J160114Y3・J160113Y3 2016年2月号(J198)
 知的財産局が発表したニュースリリースによると、著作権の利用が民衆の日常生活における様々な局面に関わり、ネットワーク、デジタル・コンバージェンス(デジタル融合)、クラウド・テクノロジー、電子ブック、IPTV等新興技術の応用も絶え間なく新陳代謝が行われ、現行の著作権法は時代の流れに即することが迫られているという。わが国の著作権法は1998年改正以降、多数回にわたって改正されているが、いずれも既存の骨格を基礎としており、大幅な変更は行われていない。

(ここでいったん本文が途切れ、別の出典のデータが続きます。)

(* ===== verification/Simulation.v ===== *)
(** * Simulation: the protocol as a program of the model checker

    [examples/two_phase_commit_timeout/sim/crash_before_decision.hpp].  A thread function
    is called with the thread's trace and a step number; it builds a fresh protocol object
    and a fresh environment, replays the I/O operations before that step from the trace and
    returns the label of the operation at that step.  Control leaves the protocol code by
    an exception when that operation is reached. *)

From stdpp Require Import base tactics numbers list strings.
From S2P Require Import Prelude Errors Event Program TwoPhase Bridge.

(** ** Exceptions *)

(** [ProtocolException] is any other exception, or undefined behaviour. *)
Inductive sim_exn :=
| ScenarioThreadTerminated
| StepBoundaryReached
| SimulationFailure (what : string)
| ProtocolException (e : exn).

#[export] Instance sim_errors : ProtocolErrors sim_exn := {|
  logic_error w := ProtocolException (std_exception w);
  out_of_range := ProtocolException undefined_behavior;
|}.

(** The exception of a library function, thrown inside the simulation. *)
Definition lift_res {E A} (r : res A) : act E sim_exn A := λ s,
  match r with Ok a => (Ok a, s) | Throw e => (Throw (ProtocolException e), s) end.

Definition make_protocol_error_label (message : string) : EventLabel SimValue := LError message.

(** A protocol step whose exceptions, those of the simulation apart, become error labels. *)
Definition invoke_protocol_step {E A} (fn : act E sim_exn A)
    : act E sim_exn (A + EventLabel SimValue) := λ s,
  match fn s with
  | (Ok a, s') => (Ok (inl a), s')
  | (Throw (ProtocolException e), s') =>
      if catchable e then
        (Ok (inr (make_protocol_error_label
                    (match what e with Some w => w | None => "uncaught non-standard exception"%string end))), s')
      else (Throw (ProtocolException e), s')
  | (Throw e, s') => (Throw e, s')
  end.

(** ** The environment *)

Record ReplayState := MkReplayState {
  id_map_ : ParticipantId → ThreadId;
  target_io_ : nat;
  trace_ : ThreadTrace SimValue;
  trace_offset_ : nat;
  io_count_ : nat;
  trace_consume_count_ : nat;
  result_ : option (EventLabel SimValue);
  active_timer_ : option (TimerId * TimerCallback);
}.

(** [crash_before_decision::Environment]. *)
Record SimEnv := MkSimEnv {
  replay_ : ReplayState;
  inject_crash_ : bool;
  crash_injected_ : bool;
}.

Definition new_env (id_map : ParticipantId → ThreadId) (target_io : nat) (trace : ThreadTrace SimValue)
    (trace_offset : nat) (inject_crash : bool) : SimEnv :=
  MkSimEnv (MkReplayState id_map target_io trace trace_offset 0 0 None None) inject_crash false.

Abbreviation sim := (act SimEnv sim_exn).

Definition get_env : sim SimEnv := λ env, (Ok env, env).

(** [io_count_++]: the number before it. *)
Definition next_io : sim nat := λ env,
  let r := replay_ env in
  (Ok (io_count_ r),
   MkSimEnv (MkReplayState (id_map_ r) (target_io_ r) (trace_ r) (trace_offset_ r) (S (io_count_ r))
               (trace_consume_count_ r) (result_ r) (active_timer_ r))
     (inject_crash_ env) (crash_injected_ env)).

(** [trace_offset_ + trace_consume_count_++]. *)
Definition next_trace_index : sim nat := λ env,
  let r := replay_ env in
  (Ok (trace_offset_ r + trace_consume_count_ r),
   MkSimEnv (MkReplayState (id_map_ r) (target_io_ r) (trace_ r) (trace_offset_ r) (io_count_ r)
               (S (trace_consume_count_ r)) (result_ r) (active_timer_ r))
     (inject_crash_ env) (crash_injected_ env)).

Definition set_result (l : EventLabel SimValue) : sim unit := λ env,
  let r := replay_ env in
  (Ok (),
   MkSimEnv (MkReplayState (id_map_ r) (target_io_ r) (trace_ r) (trace_offset_ r) (io_count_ r)
               (trace_consume_count_ r) (Some l) (active_timer_ r))
     (inject_crash_ env) (crash_injected_ env)).

Definition set_active_timer (t : option (TimerId * TimerCallback)) : sim unit := λ env,
  let r := replay_ env in
  (Ok (),
   MkSimEnv (MkReplayState (id_map_ r) (target_io_ r) (trace_ r) (trace_offset_ r) (io_count_ r)
               (trace_consume_count_ r) (result_ r) t)
     (inject_crash_ env) (crash_injected_ env)).

Definition trace_entry (idx : nat) : sim (ObservedValue SimValue) :=
  env ← get_env;
  match trace_ (replay_ env) !! idx with
  | Some o => mret o
  | None => throw (SimulationFailure "trace shorter than expected for simulated replay")
  end.

Definition trace_value (idx : nat) : sim SimValue :=
  observed ← trace_entry idx;
  match observed with
  | Observed v => mret v
  | BottomValue => throw (SimulationFailure "trace requested a concrete value but observed bottom")
  end.

(** Exceptions of [decode_message] are failures of the simulation. *)
Definition decode_sim_message (value : SimValue) : sim Message :=
  match decode_message value with
  | Ok msg => mret msg
  | Throw e =>
      match what e with
      | Some w => throw (SimulationFailure w)
      | None => throw (ProtocolException e)
      end
  end.

Definition capture_send (destination : ParticipantId) (value : SimValue) : sim unit :=
  current ← next_io;
  env ← get_env;
  if decide (current < target_io_ (replay_ env)) then mret ()
  else
    _ ← set_result (LSend (MkSendLabel (id_map_ (replay_ env) destination) value));
    throw StepBoundaryReached.

Definition replay_choice_or_capture (choices : list SimValue) : sim SimValue :=
  current ← next_io;
  env ← get_env;
  if decide (current < target_io_ (replay_ env)) then
    idx ← next_trace_index;
    trace_value idx
  else
    _ ← set_result (LNd (MkNdLabel (MkSimValue 0) choices));
    throw StepBoundaryReached.

Definition sim_set_timer (id : TimerId) (callback : TimerCallback) : sim unit :=
  env ← get_env;
  match active_timer_ (replay_ env) with
  | Some (id', _) =>
      if decide (id' ≠ id) then
        throw (SimulationFailure
                 "the simulation environment supports at most one active timer per thread")
      else set_active_timer (Some (id, callback))
  | None => set_active_timer (Some (id, callback))
  end.

Definition sim_cancel_timer (id : TimerId) : sim unit :=
  env ← get_env;
  match active_timer_ (replay_ env) with
  | Some (id', _) => if decide (id' = id) then set_active_timer None else mret ()
  | None => mret ()
  end.

Definition mark_crash_injected : sim unit := λ env,
  (Ok (), MkSimEnv (replay_ env) (inject_crash_ env) true).

Definition is_decision_msg (msg : Message) : bool :=
  match msg with DecisionMsg _ => true | _ => false end.

Definition sim_send (destination : ParticipantId) (msg : Message) : sim unit :=
  env ← get_env;
  _ ← (if inject_crash_ env && negb (crash_injected_ env) && is_decision_msg msg then
         _ ← mark_crash_injected;
         choice ← replay_choice_or_capture [crash_choice false; crash_choice true];
         crash ← lift_res (decode_crash_choice choice);
         if (crash : bool) then throw ScenarioThreadTerminated else mret ()
       else mret ());
  capture_send destination (encode_message msg).

Definition sim_get_vote : sim Vote :=
  choice ← replay_choice_or_capture [vote_choice Yes; vote_choice No];
  lift_res (decode_vote_choice choice).

#[export] Instance sim_environment : Environment SimEnv sim_exn := {|
  send := sim_send;
  get_vote := sim_get_vote;
  set_timer id _ callback := sim_set_timer id callback;
  cancel_timer := sim_cancel_timer;
|}.

(** ** Replay *)

Inductive ReceiveResult :=
| ReplayedMessage (msg : Message)
| ReplayedTimerFire (keep_waiting : bool)
| CapturedReceive.

Section replay.
Context {Obj : Type} `{Protocol SimEnv sim_exn Obj}.

Definition fire_active_timer (obj : Obj) : sim (bool * Obj) :=
  env ← get_env;
  match active_timer_ (replay_ env) with
  | None => throw (SimulationFailure "trace requested timer firing but no timer is active")
  | Some (_, callback) =>
      _ ← set_active_timer None;
      r ← invoke_protocol_step (run_timer callback obj);
      match r with
      | inr error => _ ← set_result error; throw StepBoundaryReached
      | inl (keep_waiting, obj') => mret (keep_waiting, obj')
      end
  end.

(** [ReplayState::receive_step], with the object whose timer may fire. *)
Definition receive_step (obj : Obj) : sim (ReceiveResult * Obj) :=
  current ← next_io;
  env ← get_env;
  if decide (current < target_io_ (replay_ env)) then
    idx ← next_trace_index;
    observed ← trace_entry idx;
    match observed with
    | BottomValue =>
        '(keep_waiting, obj') ← fire_active_timer obj;
        mret (ReplayedTimerFire keep_waiting, obj')
    | Observed _ =>
        value ← trace_value idx;
        msg ← decode_sim_message value;
        mret (ReplayedMessage msg, obj)
    end
  else
    _ ← set_result (match active_timer_ (replay_ env) with
                    | Some _ => LReceive (make_nonblocking_receive_label match_any_value)
                    | None => LReceive (make_receive_label match_any_value Blocking)
                    end);
    mret (CapturedReceive, obj).

(** The [while (needs_message)] loop of [run_and_capture]. *)
Fixpoint replay_loop (fuel : nat) (obj : Obj) : sim (option (EventLabel SimValue)) :=
  match fuel with
  | O => throw (ProtocolException nontermination)
  | S fuel' =>
      '(step, obj) ← receive_step obj;
      match step with
      | CapturedReceive => env ← get_env; mret (result_ (replay_ env))
      | ReplayedTimerFire needs_message =>
          if (needs_message : bool) then replay_loop fuel' obj else mret None
      | ReplayedMessage msg =>
          r ← invoke_protocol_step (receive obj msg);
          match r with
          | inr error => mret (Some error)
          | inl (needs_message, obj) =>
              if (needs_message : bool) then replay_loop fuel' obj else mret None
          end
      end
  end.

Definition run_to_boundary (obj : Obj) : sim (option (EventLabel SimValue)) :=
  env ← get_env;
  r ← invoke_protocol_step (start obj);
  match r with
  | inr error => mret (Some error)
  | inl (needs_message, obj) =>
      if (needs_message : bool) then replay_loop (S (target_io_ (replay_ env))) obj else mret None
  end.

(** Every iteration of the loop is one I/O operation, so that the loop ends at the target. *)
Definition run_and_capture (obj : Obj) (env : SimEnv) : res (option (EventLabel SimValue)) :=
  match run_to_boundary obj env with
  | (Ok r, _) => Ok r
  | (Throw ScenarioThreadTerminated, _) => Ok None
  | (Throw StepBoundaryReached, env') => Ok (result_ (replay_ env'))
  | (Throw (SimulationFailure w), _) => Throw (std_exception w)
  | (Throw (ProtocolException e), _) => Throw e
  end.

End replay.

(** ** Programs *)

Record Options := MkSimOptions {
  num_participants : N;
  bug_on_p1_no : bool;
  inject_crash : bool;
}.

Definition make_coordinator_function (options : Options) : ThreadFunctionT SimValue := λ trace step,
  run_and_capture (new_coordinator (num_participants options) (bug_on_p1_no options))
    (new_env participant_to_thread step trace 0 (inject_crash options)).

Definition make_participant_function (pid : ParticipantId) : ThreadFunctionT SimValue := λ trace step,
  run_and_capture (new_participant pid) (new_env participant_to_thread step trace 0 false).

Definition make_program (options : Options) : Program SimValue :=
  MkProgram
    (foldl (λ m pid, tm_assign m (participant_to_thread pid) (make_participant_function pid))
       (tm_assign tm_empty_map (participant_to_thread kCoordinator) (make_coordinator_function options))
       (N.of_nat <$> seq 1 (N.to_nat (num_participants options)))).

ネット時代とデジタル・コンバージェンスの発展に対応するため、積極的な研究分析、関連の機関、業者及び学者・専門家に対する諮問を行い、今回提出される改正草案は現代社会のニーズに合ったものとなっている。
 今回の大幅改正について、知的財産局は改正の背景と効果を以下のとおり簡単に説明している。
 一.デジタル・コンバージェンス環境への適応について:デジタル・コンバージェンスによって権利の境界線が曖昧になってきている。テレビ番組は従来の放映以外に、ネットで配信される(例:MOD)ようになり、「公開放送(原文:公開播送)」なのか、それとも「公衆送信(原文:公開傳輸)」なのか争議が頻発しており、また産業界の利用許諾にも不利となっている。よって今回の改正では公開放送と公衆送信の定義を明確にし、「同時」送信は「公開放送」、「インタラクティブ」送信は「公衆送信」として、今後は技術で区分することはせず、これにより適用がさらに明確になる。さらにインターネット及び伝播設備の発展については、「再公衆伝達権(原文:再公開傳達權、訳注:公開放送される著作物を拡声器で又はその他の受信器材で受信してさらに公衆に伝達する権利)」を新たに新設し、著作権者の権益保護を強化する。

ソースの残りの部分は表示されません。